- _Task input_:
(* ===== verification/HttpApi.v ===== *)
(** * The HTTP interface (internal/server: json_decode.go, handlers_query.go,
    handlers_keys.go, handlers_helpers.go, handlers_probes.go, admin_access.go,
    middleware.go, server_http.go; GetOwnKeys of keys/notary.go)

    A handler's outcome is its status with the Matrix error code, or the value it
    writes. A request is its body, as a stream, and the headers the handlers look
    at. [encoding/json] is a parameter: the tokens [Decoder.Token] yields with
    whether they end in [io.EOF], and the first value [Decode] reads with whether
    [io.EOF] follows it. Metrics and logs are not modelled. *)
From S2P Require Import Prelude Crypto Base64 GoTime GoStrings Canonical NetIP ServerNames.
From S2P Require Import TrustPolicy NotarySignature Resolver Fetcher NotaryQuery Auth Wire.
From S2P Require Import ConfigMap Config.
From Stdlib Require Import ZArith Lia.
From stdpp Require Import base gmap list strings fin_maps.
#[local] Open Scope Z_scope.

Inductive http_response (A : Type) : Type :=
  | HttpError (status : Z) (errcode : bytes)
  | HttpValue (value : A).
Arguments HttpError {A} status errcode.
Arguments HttpValue {A} value.

(** ** json_decode.go *)

Inductive jtoken : Type := TOpen | TClose | TOther.

Definition defaultMaxJSONDepth : Z := 64.

(** The loop; [eof] is whether the tokens end in [io.EOF]. *)
Fixpoint depthLoop (maxDepth : Z) (tokens : list jtoken) (eof : bool) (depth maxSeen : Z) : bool :=
  match tokens with
  | [] => eof
  | TOther :: tokens => depthLoop maxDepth tokens eof depth maxSeen
  | TOpen :: tokens =>
      let depth := depth + 1 in
      let maxSeen := if decide (maxSeen < depth) then depth else maxSeen in
      if decide (maxDepth < maxSeen) then false else depthLoop maxDepth tokens eof depth maxSeen
  | TClose :: tokens => depthLoop maxDepth tokens eof (if decide (0 < depth) then depth - 1 else depth) maxSeen
  end.

(** [true] when there is no error. *)
Definition validateJSONDepth (tokens : list jtoken * bool) (maxDepth : Z) : bool :=
  let maxDepth := if decide (maxDepth <= 0) then defaultMaxJSONDepth else maxDepth in
  depthLoop maxDepth tokens.1 tokens.2 0 0.

Inductive decode_err : Type := DecodeTooLarge | DecodeInvalid.

(** [http.MaxBytesReader] under [io.ReadAll]. *)
Definition maxRequestBodySize : Z := 2 ^ 20.

Definition readBody (data : bytes) (e : stream_end) : result decode_err bytes :=
  if decide (maxRequestBodySize < len data) then Err DecodeTooLarge
  else match e with StreamEOF => Ok data | StreamFailed => Err DecodeInvalid end.

Definition decodeStrictJSON {A} (tokens : bytes -> list jtoken * bool) (decodeValue : bytes -> option (A * bool))
    (data : bytes) (e : stream_end) (maxDepth : Z) : result decode_err A :=
  match readBody data e with
  | Err err => Err err
  | Ok body =>
      if negb (validateJSONDepth (tokens body) maxDepth) then Err DecodeInvalid
      else match decodeValue body with
           | Some (a, true) => Ok a
           | _ => Err DecodeInvalid
           end
  end.

(** ** handlers_helpers.go *)

(** [true] when a server's criteria are in order. *)
Definition criteriaOk (criteria : gmap bytes Z) : bool :=
  forallb (fun kc => bool_decide (kc.1 <> []) && bool_decide (ValidateKeyID kc.1 = None) && bool_decide (~ kc.2 < 0)) (map_to_list criteria).

Definition validateKeyQueryServerKeys (serverKeys : KeyQueryRequest) (maxNameLen : Z) : bool :=
  forallb (fun sk => bool_decide (ValidateServerName sk.1 maxNameLen = None) && criteriaOk sk.2) (map_to_list serverKeys).

(** ** handlers_query.go *)

Definition maxServersPerQuery : Z := 100.

Section Query.
Context {E : Ed25519}.
Variable tokens : bytes -> list jtoken * bool.
Variable decodeRequest : bytes -> option (KeyQueryRequest * bool).
Variable net : network.
Variable getKeys : context -> bytes -> Z -> NQ (result fetch_err ServerKeysResponse).
Variable decode : bytes -> option (list (bytes * gvalue)).
Variable n : Notary.
Variable tp : option TrustPolicy.

(** [None] is a panic. *)
Definition handleKeyQuery (sec : SecurityConfig) (ctx : context) (data : bytes) (e : stream_end) (s : nstate)
  : option (http_response KeyQueryResponse * nstate) :=
  match decodeStrictJSON tokens decodeRequest data e (sec_MaxJSONDepth sec) with
  | Err DecodeTooLarge => Some (HttpError 413 (bs "M_TOO_LARGE"), s)
  | Err DecodeInvalid => Some (HttpError 400 (bs "M_BAD_JSON"), s)
  | Ok request =>
      if decide (size request = 0%nat) then Some (HttpError 400 (bs "M_BAD_JSON"), s)
      else
        let maxServers := if decide (sec_MaxServersPerQuery sec <= 0) then maxServersPerQuery else sec_MaxServersPerQuery sec in
        if decide (maxServers < Z.of_nat (size request)) then Some (HttpError 400 (bs "M_BAD_JSON"), s)
        else
          let maxNameLen := if decide (sec_MaxServerNameLength sec <= 0) then 255 else sec_MaxServerNameLength sec in
          if negb (validateKeyQueryServerKeys request maxNameLen) then Some (HttpError 400 (bs "M_INVALID_PARAM"), s)
          else
            run ← NotaryQuery.QueryKeys net getKeys decode n tp ctx request;
            let '(response, s) := run s in Some (HttpValue response, s)
  end.

(** ** handlers_keys.go *)

(** [GetOwnKeys] at the instant [now]; [UnixMilli] rounds down. *)
Definition GetOwnKeys (validityHours now : Z) : result canon_err ServerKeysResponse :=
  signResponse n
    (mkResponse (serverName n) {[serverKeyID n := mkVerifyKey (EncodeRaw (Public (serverKeyPair n)))]} ∅
       (toMilli (now + wrap_int (validityHours * Hour))) ∅ []).

Definition handleServerKeys (validityHours now : Z) (requestedKeyID : bytes) : http_response ServerKeysResponse :=
  let own := match GetOwnKeys validityHours now with
             | Ok response => HttpValue response
             | Err _ => HttpError 500 (bs "M_UNKNOWN")
             end in
  if decide (requestedKeyID = []) then own
  else if negb (bool_decide (ValidateKeyID requestedKeyID = None)) then HttpError 400 (bs "M_INVALID_PARAM")
  else if decide (requestedKeyID <> serverKeyID n) then HttpError 404 (bs "M_NOT_FOUND")
  else own.

(** ** handlers_probes.go *)

Inductive readiness : Type := Draining | DatabaseUnavailable | KeyNotLoaded | Ready.

Definition handleReadiness (shuttingDown pingOk : bool) : readiness :=
  if shuttingDown then Draining
  else if negb pingOk then DatabaseUnavailable
  else if decide (serverKeyID n = []) then KeyNotLoaded
  else Ready.

End Query.

(** ** admin_access.go *)

Record RequestHeaders : Type := mkHeaders {
  h_Authorization : bytes;
  h_AdminToken : bytes;
  h_RequestID : bytes;
}.

(** [strings.Fields]: the maximal parts without white space. [word] is the part
    being read, its last byte first. *)
Definition emitWord (word : bytes) (rest : list bytes) : list bytes := if decide (word = []) then rest else rev word :: rest.

Fixpoint fieldsFrom (fuel : nat) (word s : bytes) : list bytes :=
  match fuel with
  | O => emitWord word []
  | S fuel =>
      match s with
      | [] => emitWord word []
      | b :: t =>
          match List.find (HasPrefix s) spaces with
          | Some sp => emitWord word (fieldsFrom fuel [] (drop (length sp) s))
          | None => fieldsFrom fuel (b :: word) t
          end
      end
  end.

Definition Fields (s : bytes) : list bytes := fieldsFrom (S (length s)) [] s.

(** [strings.EqualFold] with a text whose letters have no other case than the
    ASCII ones. *)
Definition EqualFold (s t : bytes) : bool := bool_decide (ToLower s = ToLower t).

Definition adminTokenFromRequest (h : RequestHeaders) : bytes :=
  let fallback := TrimSpace (h_AdminToken h) in
  let authz := TrimSpace (h_Authorization h) in
  if decide (authz <> []) then
    match Fields authz with
    | scheme :: ((_ :: _) as args) =>
        if EqualFold scheme (bs "Bearer") then TrimSpace (Join_ args Byte.x20) else fallback
    | _ => fallback
    end
  else fallback.

Definition secureTokenCompare (provided expected : bytes) : bool := bool_decide (Sha256.sum256 provided = Sha256.sum256 expected).

Definition withAdminAccess {A} (adminAccessToken : bytes) (h : RequestHeaders) (next : http_response A) : http_response A :=
  if decide (adminAccessToken = []) then HttpError 404 (bs "M_NOT_FOUND")
  else if negb (secureTokenCompare (adminTokenFromRequest h) adminAccessToken) then HttpError 401 (bs "M_UNAUTHORIZED")
  else next.

(** server_http.go: open when no token is configured. *)
Definition withOperationalAccess {A} (adminAccessToken : bytes) (h : RequestHeaders) (next : http_response A) : http_response A :=
  if decide (adminAccessToken <> []) then
    if negb (secureTokenCompare (adminTokenFromRequest h) adminAccessToken) then HttpError 401 (bs "M_UNAUTHORIZED") else next
  else next.

(** ** middleware.go *)

Definition maxRequestIDLength : Z := 128.

(** [^[A-Za-z0-9._:/-]{1,128}$] *)
Definition requestIDByte (b : byte) : bool :=
  alnum b || bool_decide (b ∈ [Byte.x2e; Byte.x5f; Byte.x3a; Byte.x2f; Byte.x2d]).

Definition requestIDPattern (s : bytes) : bool := bool_decide (1 <= len s <= 128) && forallb requestIDByte s.

Definition normalizeRequestID (raw : bytes) : option bytes :=
  let requestID := TrimSpace raw in
  if decide (requestID = []) then None
  else if decide (maxRequestIDLength < len requestID) then None
  else if requestIDPattern requestID then Some requestID else None.

(** Sixteen random bytes, [None] when there are none. *)
Definition generateRequestID (random : option bytes) : bytes :=
  match random with Some b => Hex.EncodeToString b | None => bs "unknown" end.

(** The request ID that the response and the log carry. *)
Definition RequestIDMiddleware (random : option bytes) (h : RequestHeaders) : bytes :=
  match normalizeRequestID (h_RequestID h) with
  | Some requestID => requestID
  | None => generateRequestID random
  end.

Definition RequestIDRequirementMiddleware {A} (required : bool) (h : RequestHeaders) (next : http_response A) : http_response A :=
  if negb required then next
  else match normalizeRequestID (h_RequestID h) with
       | None => HttpError 400 (bs "M_INVALID_PARAM")
       | Some _ => next
       end.

(** The path is a rooted one. *)
Definition isAPIPath (path : bytes) : bool :=
  match path with
  | [] => false
  | b :: t => bool_decide (b = Byte.x2f) && match t with [] => true | c :: _ => bool_decide (c <> Byte.x2f) end
  end.

Example http_vectors :
  adminTokenFromRequest (mkHeaders (bs " bearer  a  b ") [] []) = bs "a b"
  /\ adminTokenFromRequest (mkHeaders (bs "Basic x") (bs " t ") []) = bs "t"
  /\ normalizeRequestID (bs " req-1/a:b ") = Some (bs "req-1/a:b") /\ normalizeRequestID (bs "a b") = None
  /\ isAPIPath (bs "/_matrix") = true /\ isAPIPath (bs "//x") = false
  /\ validateJSONDepth ([TOpen; TOther; TOpen; TClose; TOpen; TClose; TClose], true) 2 = true
  /\ validateJSONDepth ([TOpen; TOpen; TOpen; TClose; TClose; TClose], true) 2 = false.
Proof. vm_compute. split_and!; reflexivity. Qed.
(** The steps of a run that gets through. *)
Lemma main_checked fl key pub sth sig :
  checked fl key pub sth sig ->
  reports (run_tool fl) key sth (level_of fl key pub) /\ run_written (run_tool fl) = saved fl sth
  /\ (fl_prev fl <> [] -> vr_ConsistencyValid (run_result (run_tool fl)) = Some true).
Proof.
  intros [Hu Hk Hp Hl Hfp Hh Hs Hv Hprev Hsave]. unfold main. rewrite decide_False by done. rewrite Hk, Hp.
  rewrite decide_False by (intros H; by apply H). unfold level_of, saved.
  assert (Hrest : forall r lvl, vr_TrustLevel r = lvl -> vr_Server r = nk_ServerName key -> vr_Error r = None ->
    let out := checkHead get readFile writeOk decodeHead unmarshalHead marshalHead fl pub r in
    reports out key sth lvl /\ run_written out = (if decide (fl_out fl <> []) then Some (fl_out fl, marshalHead sth) else None)
    /\ (fl_prev fl <> [] -> vr_ConsistencyValid (run_result out) = Some true)).
  { intros r lvl <- Hr He. unfold checkHead. rewrite Hh, Hs, Hv. cbn [negb]. unfold checkConsistency.
    unfold previous_ok in Hprev. unfold save_ok in Hsave.
    destruct (decide (fl_prev fl <> [])) as [Hp'|Hp'].
    - destruct (Hprev Hp') as (data & prev & Hr1 & Hr2 & Hf). rewrite Hr1, Hr2. apply compareHeads_follows in Hf. rewrite Hf.
      unfold saveAndReport, reports. destruct (decide (fl_out fl <> [])) as [Ho|Ho]; [rewrite (Hsave Ho)|]; by cbn.
    - unfold saveAndReport, reports. destruct (decide (fl_out fl <> [])) as [Ho|Ho]; [rewrite (Hsave Ho)|]; by cbn. }
  destruct (decide (fl_expectedFP fl <> [])) as [Hf|Hf].
  - rewrite decide_False by (intros H; apply H; by apply Hfp). apply Hrest; by destruct (selfSigned key pub).
  - apply Hrest; by destruct (selfSigned key pub).
Qed.

Lemma main_exit fl :
  run_exit (run_tool fl) = ExitOK <-> exists key pub sth sig, checked fl key pub sth sig.
Proof.
  unfold main. case_decide as Hu; [split; [done|]; intros (? & ? & ? & ? & []); congruence|].
  destruct (key_of fl) as [key|] eqn:Hk; [|split; [done|]; intros (? & ? & ? & ? & []); congruence].
  destruct (DecodeRaw (nk_PublicKey key)) as [pub|] eqn:Hp;
    [|split; [done|]; intros (? & ? & ? & ? & []); congruence].
  case_decide as Hl; [split; [done|]; intros (? & ? & ? & ? & []); congruence|].
  assert (length pub = PublicKeySize) as Hl' by (destruct (decide (length pub = PublicKeySize)); tauto).
  assert (Hrest : forall r, (fl_expectedFP fl <> [] -> nk_Fingerprint key = fl_expectedFP fl) ->
    run_exit (checkHead get readFile writeOk decodeHead unmarshalHead marshalHead fl pub r) = ExitOK
    <-> exists key pub sth sig, checked fl key pub sth sig).
  { intros r Hfp. rewrite checkHead_ok. split.
    - intros (sth & sig & H1 & H2 & H3 & H4 & H5). by exists key, pub, sth, sig.
    - intros (key' & pub' & sth & sig & [_ Hk' Hp' _ _ Hh Hs Hv Hpr Hsv]). exists sth, sig.
      rewrite Hk in Hk'. injection Hk' as <-. rewrite Hp in Hp'. by injection Hp' as <-. }
  cbv zeta. case_decide as Hf; [|by apply Hrest].
  case_decide as Hm; [split; [done|]; intros (? & ? & ? & ? & [_ Hk' _ _ Hpin _ _ _ _ _]);
    rewrite Hk in Hk'; injection Hk' as <-; by apply Hpin in Hf|].
  apply Hrest. intros _. by destruct (decide (nk_Fingerprint key = fl_expectedFP fl)); [|tauto].
Qed.

End Tool.

(** ** What its success means *)

(** The tool exits with 0 in exactly these cases: the two documents were served
    with status 200 and decoded, the key has the size of an Ed25519 key, it signed
    the payload the head brings, a pinned fingerprint is the one the document
    names, the saved head is readable and not ahead of the new one in size or
    time (nor of the same size with another root), and the new head could be
    saved. It then reports the server, the size and the root of the head, the
    level it reached, and writes the head it checked. *)
Theorem verify_tool_exact {E : Ed25519} get readFile writeOk decodeKey decodeHead unmarshalHead marshalHead fl :
  let r := main get readFile writeOk decodeKey decodeHead unmarshalHead marshalHead fl in
  (run_exit r = ExitOK <-> exists key pub sth sig, checked get readFile writeOk decodeKey decodeHead unmarshalHead fl key pub sth sig)
  /\ (forall key pub sth sig, checked get readFile writeOk decodeKey decodeHead unmarshalHead fl key pub sth sig ->
        reports r key sth (level_of fl key pub) /\ run_written r = saved marshalHead fl sth).
Proof.
  intros r. split; [apply main_exit|]. intros key pub sth sig Hc.
  destruct (main_checked get readFile writeOk decodeKey decodeHead unmarshalHead marshalHead fl key pub sth sig Hc) as (H1 & H2 & _).
  done.
Qed.

(** ** What an honest notary publishes *)

Section Honest.
Context {E : Ed25519}.

Lemma head_fields n t now h :
  SignedTreeHead n (Some t) now = Some h ->
  sth_TreeSize h = TreeLeafCount (merkleTree t) /\ sth_RootHash h = RootHex (merkleTree t) /\ sth_TimestampMS h = now / 1000000
  /\ sth_SignPayload h = headPayload (TreeLeafCount (merkleTree t)) (RootHex (merkleTree t)) (now / 1000000)
  /\ sth_Signature h = EncodeRaw (Sign (serverKeyPair n) (sth_SignPayload h)).
Proof. by intros [= <-]. Qed.

Lemma log_tree_size t : log_ok t -> TreeLeafCount (merkleTree t) = len (rows t).
Proof.
  intros [_ _ [hs [Hhs Ht]] _]. rewrite Ht. unfold TreeLeafCount, NewFromHashes, len. rewrite leaves_rebuild.
  apply (f_equal length) in Hhs. rewrite !length_map in Hhs. by rewrite Hhs.
Qed.

Lemma same_rows_same_tree t t' : log_ok t -> log_ok t' -> rows t = rows t' -> merkleTree t = merkleTree t'.
Proof.
  intros [_ _ [hs [Hhs Ht]] _] [_ _ [hs' [Hhs' Ht']] _] Hr. rewrite Ht, Ht'. f_equal. rewrite Hr, <- Hhs' in Hhs.
  by apply (inj (fmap Some)) in Hhs.
Qed.

(** Heads of one growing log, in the order of their times, follow one another. *)
Lemma heads_follow n t t' now now' h h' :
  log_ok t -> log_ok t' -> rows t `prefix_of` rows t' -> now <= now' ->
  SignedTreeHead n (Some t) now = Some h -> SignedTreeHead n (Some t') now' = Some h' -> follows h h'.
Proof.
  intros Ht Ht' Hp Hn Hh Hh'. apply head_fields in Hh as (H1 & H2 & H3 & _). apply head_fields in Hh' as (H1' & H2' & H3' & _).
  unfold follows. rewrite H1, H1', H2, H2', H3, H3', !log_tree_size by done. split_and!.
  - unfold len. apply prefix_length in Hp. lia.
  - intros El. f_equal. apply same_rows_same_tree; [done..|]. destruct Hp as [k Hk]. unfold len in El.
    rewrite Hk, length_app in El. destruct k; [by rewrite app_nil_r in Hk|simpl in El; lia].
  - apply Z.div_le_mono; lia.
Qed.
(* ===== verification/Storage.v ===== *)
(** * The key store (keys/storage.go, storage_server_response.go)

    The tables of migrations 0001, 0003 and 0004 as maps on their primary keys, with
    the statements the code sends: upserts, reads by key, deletes of what has
    expired. PostgreSQL itself is a parameter in three places: [dbNow] is what
    [NOW()] is in the n-th statement, [dbTime] what comes back for an instant that
    was stored, [jsonb] the text that comes back for a JSON document. A script says
    how each statement ends: well, with an error, or with an error after it was
    carried out, which is how a lost connection looks. Of an error those parts are
    kept that [isRetryableStorageError] asks for. *)
From S2P Require Import Prelude GoTime NetIP TrustPolicy NotarySignature Resolver CircuitBreaker Fetcher.
From Stdlib Require Import ZArith Lia.
From stdpp Require Import base gmap list strings fin_maps.
#[local] Open Scope Z_scope.

(** ** Errors *)

Inductive errno : Type :=
  | ECONNREFUSED | ECONNRESET | EPIPE | EHOSTUNREACH | ENETUNREACH | ETIMEDOUT | EOTHER.

(** What [errors.Is] and [errors.As] find in an error: a [net.Error] with its
    [Timeout], a [net.OpError], an [os.SyscallError] with its number if it holds
    one, a [syscall.Errno]. *)
Record db_error : Type := mkDbError {
  de_badConn : bool;
  de_deadline : bool;
  de_netTimeout : option bool;
  de_opError : bool;
  de_syscall : option (option errno);
  de_errno : option errno;
}.

Definition retryableErrno (e : errno) : bool :=
  match e with
  | ECONNREFUSED | ECONNRESET | EPIPE | EHOSTUNREACH | ENETUNREACH | ETIMEDOUT => true
  | EOTHER => false
  end.

Definition isRetryableStorageError (err : option db_error) : bool :=
  match err with
  | None => false
  | Some err =>
      if de_badConn err then true
      else if de_deadline err then true
      else if match de_netTimeout err with Some timeout => timeout | None => false end then true
      else if de_opError err then true
      else if match de_syscall err with Some (Some e) => retryableErrno e | _ => false end then true
      else match de_errno err with Some e => retryableErrno e | None => false end
  end.

(** ** The tables *)

Record key_row : Type := mkKeyRow {
  kr_PublicKey : bytes;
  kr_ValidUntil : Z;
  kr_FetchedAt : Z;
}.

Record response_row : Type := mkResponseRow {
  rr_response : bytes;
  rr_raw : option bytes;
  rr_ValidUntil : Z;
  rr_FetchedAt : Z;
}.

- _Exercise prompt_:
Transcribe exactly, please, the lines from the one with "de_badConn : bool;" to the last line of the entries above, ends included.

- _The answer_:
  de_badConn : bool;
  de_deadline : bool;
  de_netTimeout : option bool;
  de_opError : bool;
  de_syscall : option (option errno);
  de_errno : option errno;
}.

Definition retryableErrno (e : errno) : bool :=
  match e with
  | ECONNREFUSED | ECONNRESET | EPIPE | EHOSTUNREACH | ENETUNREACH | ETIMEDOUT => true
  | EOTHER => false
  end.

Definition isRetryableStorageError (err : option db_error) : bool :=
  match err with
  | None => false
  | Some err =>
      if de_badConn err then true
      else if de_deadline err then true
      else if match de_netTimeout err with Some timeout => timeout | None => false end then true
      else if de_opError err then true
      else if match de_syscall err with Some (Some e) => retryableErrno e | _ => false end then true
      else match de_errno err with Some e => retryableErrno e | None => false end
  end.

(** ** The tables *)

Record key_row : Type := mkKeyRow {
  kr_PublicKey : bytes;
  kr_ValidUntil : Z;
  kr_FetchedAt : Z;
}.

Record response_row : Type := mkResponseRow {
  rr_response : bytes;
  rr_raw : option bytes;
  rr_ValidUntil : Z;
  rr_FetchedAt : Z;
}.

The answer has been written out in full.